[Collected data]
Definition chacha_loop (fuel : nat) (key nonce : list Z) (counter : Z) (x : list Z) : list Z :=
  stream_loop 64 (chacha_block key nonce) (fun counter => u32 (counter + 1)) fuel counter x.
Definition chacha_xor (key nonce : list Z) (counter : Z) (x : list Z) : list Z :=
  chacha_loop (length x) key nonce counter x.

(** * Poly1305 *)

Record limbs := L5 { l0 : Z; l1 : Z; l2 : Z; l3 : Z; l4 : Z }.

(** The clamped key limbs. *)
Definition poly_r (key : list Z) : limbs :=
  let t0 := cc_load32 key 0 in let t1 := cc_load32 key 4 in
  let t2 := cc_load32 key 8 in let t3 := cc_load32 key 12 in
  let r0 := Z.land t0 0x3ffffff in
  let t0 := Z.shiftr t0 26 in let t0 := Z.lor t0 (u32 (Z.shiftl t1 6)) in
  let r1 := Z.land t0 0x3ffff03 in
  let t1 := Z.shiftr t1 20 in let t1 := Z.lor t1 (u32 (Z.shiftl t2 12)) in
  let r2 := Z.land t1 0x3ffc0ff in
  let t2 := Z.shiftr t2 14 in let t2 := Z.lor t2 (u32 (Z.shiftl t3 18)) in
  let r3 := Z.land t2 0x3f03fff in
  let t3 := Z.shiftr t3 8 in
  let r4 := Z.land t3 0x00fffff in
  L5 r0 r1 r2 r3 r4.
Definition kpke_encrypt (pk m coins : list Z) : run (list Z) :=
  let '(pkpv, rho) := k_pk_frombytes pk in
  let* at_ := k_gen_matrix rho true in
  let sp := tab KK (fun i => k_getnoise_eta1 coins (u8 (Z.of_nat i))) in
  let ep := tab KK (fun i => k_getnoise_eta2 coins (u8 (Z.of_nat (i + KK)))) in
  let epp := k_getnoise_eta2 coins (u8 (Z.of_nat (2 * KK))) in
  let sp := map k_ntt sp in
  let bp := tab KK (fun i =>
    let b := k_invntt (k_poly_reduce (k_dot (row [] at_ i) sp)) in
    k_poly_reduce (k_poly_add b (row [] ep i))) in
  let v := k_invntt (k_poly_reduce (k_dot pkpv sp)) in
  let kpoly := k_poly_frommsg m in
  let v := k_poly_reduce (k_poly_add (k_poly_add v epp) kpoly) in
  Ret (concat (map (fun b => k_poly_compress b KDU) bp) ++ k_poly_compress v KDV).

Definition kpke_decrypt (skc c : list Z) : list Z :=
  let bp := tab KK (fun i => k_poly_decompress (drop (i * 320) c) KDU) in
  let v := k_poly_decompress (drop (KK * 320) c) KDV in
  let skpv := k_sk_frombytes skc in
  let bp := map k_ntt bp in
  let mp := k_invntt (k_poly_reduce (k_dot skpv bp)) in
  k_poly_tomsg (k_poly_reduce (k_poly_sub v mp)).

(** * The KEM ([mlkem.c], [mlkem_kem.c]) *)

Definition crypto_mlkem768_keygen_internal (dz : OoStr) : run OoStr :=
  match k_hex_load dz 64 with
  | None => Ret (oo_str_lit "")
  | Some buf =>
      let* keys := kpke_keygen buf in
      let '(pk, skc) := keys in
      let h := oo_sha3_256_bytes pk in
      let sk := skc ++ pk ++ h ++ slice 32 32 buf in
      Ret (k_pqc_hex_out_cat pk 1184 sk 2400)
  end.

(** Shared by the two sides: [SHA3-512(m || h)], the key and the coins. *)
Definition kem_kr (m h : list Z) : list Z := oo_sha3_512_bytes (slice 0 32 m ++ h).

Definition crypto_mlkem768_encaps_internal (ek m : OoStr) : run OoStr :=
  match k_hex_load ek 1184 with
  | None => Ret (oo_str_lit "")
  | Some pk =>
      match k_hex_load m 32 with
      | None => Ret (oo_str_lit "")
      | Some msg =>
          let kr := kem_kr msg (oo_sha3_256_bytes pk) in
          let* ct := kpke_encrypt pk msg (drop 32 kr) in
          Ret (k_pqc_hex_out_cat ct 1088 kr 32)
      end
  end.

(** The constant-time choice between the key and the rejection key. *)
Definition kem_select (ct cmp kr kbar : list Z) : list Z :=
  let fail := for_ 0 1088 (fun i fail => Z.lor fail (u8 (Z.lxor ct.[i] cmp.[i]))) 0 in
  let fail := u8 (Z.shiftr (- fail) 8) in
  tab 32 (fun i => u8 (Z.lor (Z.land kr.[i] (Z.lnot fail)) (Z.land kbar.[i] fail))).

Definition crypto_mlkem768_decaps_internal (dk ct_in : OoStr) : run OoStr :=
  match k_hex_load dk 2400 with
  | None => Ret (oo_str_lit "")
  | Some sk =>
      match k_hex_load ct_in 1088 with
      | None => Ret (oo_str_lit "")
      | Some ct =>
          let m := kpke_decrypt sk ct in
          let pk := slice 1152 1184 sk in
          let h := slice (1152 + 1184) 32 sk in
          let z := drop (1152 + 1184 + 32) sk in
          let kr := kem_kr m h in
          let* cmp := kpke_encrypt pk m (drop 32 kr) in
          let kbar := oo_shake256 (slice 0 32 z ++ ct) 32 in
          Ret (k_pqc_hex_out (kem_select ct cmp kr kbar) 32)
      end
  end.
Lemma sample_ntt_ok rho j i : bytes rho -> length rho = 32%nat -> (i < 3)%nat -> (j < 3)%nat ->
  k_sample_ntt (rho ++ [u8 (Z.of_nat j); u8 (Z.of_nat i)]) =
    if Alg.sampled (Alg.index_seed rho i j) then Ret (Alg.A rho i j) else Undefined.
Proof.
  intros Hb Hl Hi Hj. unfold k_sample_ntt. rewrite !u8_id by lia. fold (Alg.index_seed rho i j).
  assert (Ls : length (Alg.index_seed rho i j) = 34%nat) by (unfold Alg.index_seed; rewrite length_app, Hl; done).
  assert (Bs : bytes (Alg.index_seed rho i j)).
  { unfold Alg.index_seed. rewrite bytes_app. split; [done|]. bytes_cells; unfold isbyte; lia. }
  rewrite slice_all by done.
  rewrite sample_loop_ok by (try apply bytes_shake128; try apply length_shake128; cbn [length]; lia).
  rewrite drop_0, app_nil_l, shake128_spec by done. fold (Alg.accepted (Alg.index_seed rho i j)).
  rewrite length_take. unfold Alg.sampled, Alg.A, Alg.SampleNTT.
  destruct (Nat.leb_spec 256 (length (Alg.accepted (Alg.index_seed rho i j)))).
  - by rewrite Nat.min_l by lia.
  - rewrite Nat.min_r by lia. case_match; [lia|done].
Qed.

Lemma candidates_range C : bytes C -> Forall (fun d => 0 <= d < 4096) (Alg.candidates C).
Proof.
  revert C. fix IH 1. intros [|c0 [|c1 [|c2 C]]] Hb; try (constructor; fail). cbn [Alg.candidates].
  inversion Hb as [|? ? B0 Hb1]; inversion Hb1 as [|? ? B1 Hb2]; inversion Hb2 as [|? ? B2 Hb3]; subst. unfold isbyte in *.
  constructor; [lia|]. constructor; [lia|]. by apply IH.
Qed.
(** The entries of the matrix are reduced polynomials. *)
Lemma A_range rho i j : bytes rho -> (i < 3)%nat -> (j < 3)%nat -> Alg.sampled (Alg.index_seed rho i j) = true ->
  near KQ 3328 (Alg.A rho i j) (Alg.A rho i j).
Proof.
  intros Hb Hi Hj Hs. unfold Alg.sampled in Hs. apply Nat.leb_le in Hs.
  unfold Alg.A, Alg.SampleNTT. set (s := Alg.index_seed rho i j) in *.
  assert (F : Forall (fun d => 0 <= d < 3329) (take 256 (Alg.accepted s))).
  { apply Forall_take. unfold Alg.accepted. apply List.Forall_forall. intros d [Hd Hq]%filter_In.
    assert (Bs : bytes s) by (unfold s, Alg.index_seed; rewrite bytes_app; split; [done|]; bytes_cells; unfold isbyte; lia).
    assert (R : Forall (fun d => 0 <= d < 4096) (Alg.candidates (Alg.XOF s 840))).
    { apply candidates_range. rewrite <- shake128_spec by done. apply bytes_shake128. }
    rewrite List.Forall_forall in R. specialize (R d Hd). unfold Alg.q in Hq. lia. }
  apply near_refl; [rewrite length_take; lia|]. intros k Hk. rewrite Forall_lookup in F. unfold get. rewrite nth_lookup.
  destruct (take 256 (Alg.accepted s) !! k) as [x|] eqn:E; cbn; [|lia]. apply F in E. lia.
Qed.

* Task *
Look above for the line with "rewrite drop_0, app_nil_l, shake128_spec" and the line with "revert C. fix". Retype those two lines and every line between them exactly, adding nothing.

* Exercise response *
  rewrite drop_0, app_nil_l, shake128_spec by done. fold (Alg.accepted (Alg.index_seed rho i j)).
  rewrite length_take. unfold Alg.sampled, Alg.A, Alg.SampleNTT.
  destruct (Nat.leb_spec 256 (length (Alg.accepted (Alg.index_seed rho i j)))).
  - by rewrite Nat.min_l by lia.
  - rewrite Nat.min_r by lia. case_match; [lia|done].
Qed.

Lemma candidates_range C : bytes C -> Forall (fun d => 0 <= d < 4096) (Alg.candidates C).
Proof.
  revert C. fix IH 1. intros [|c0 [|c1 [|c2 C]]] Hb; try (constructor; fail). cbn [Alg.candidates].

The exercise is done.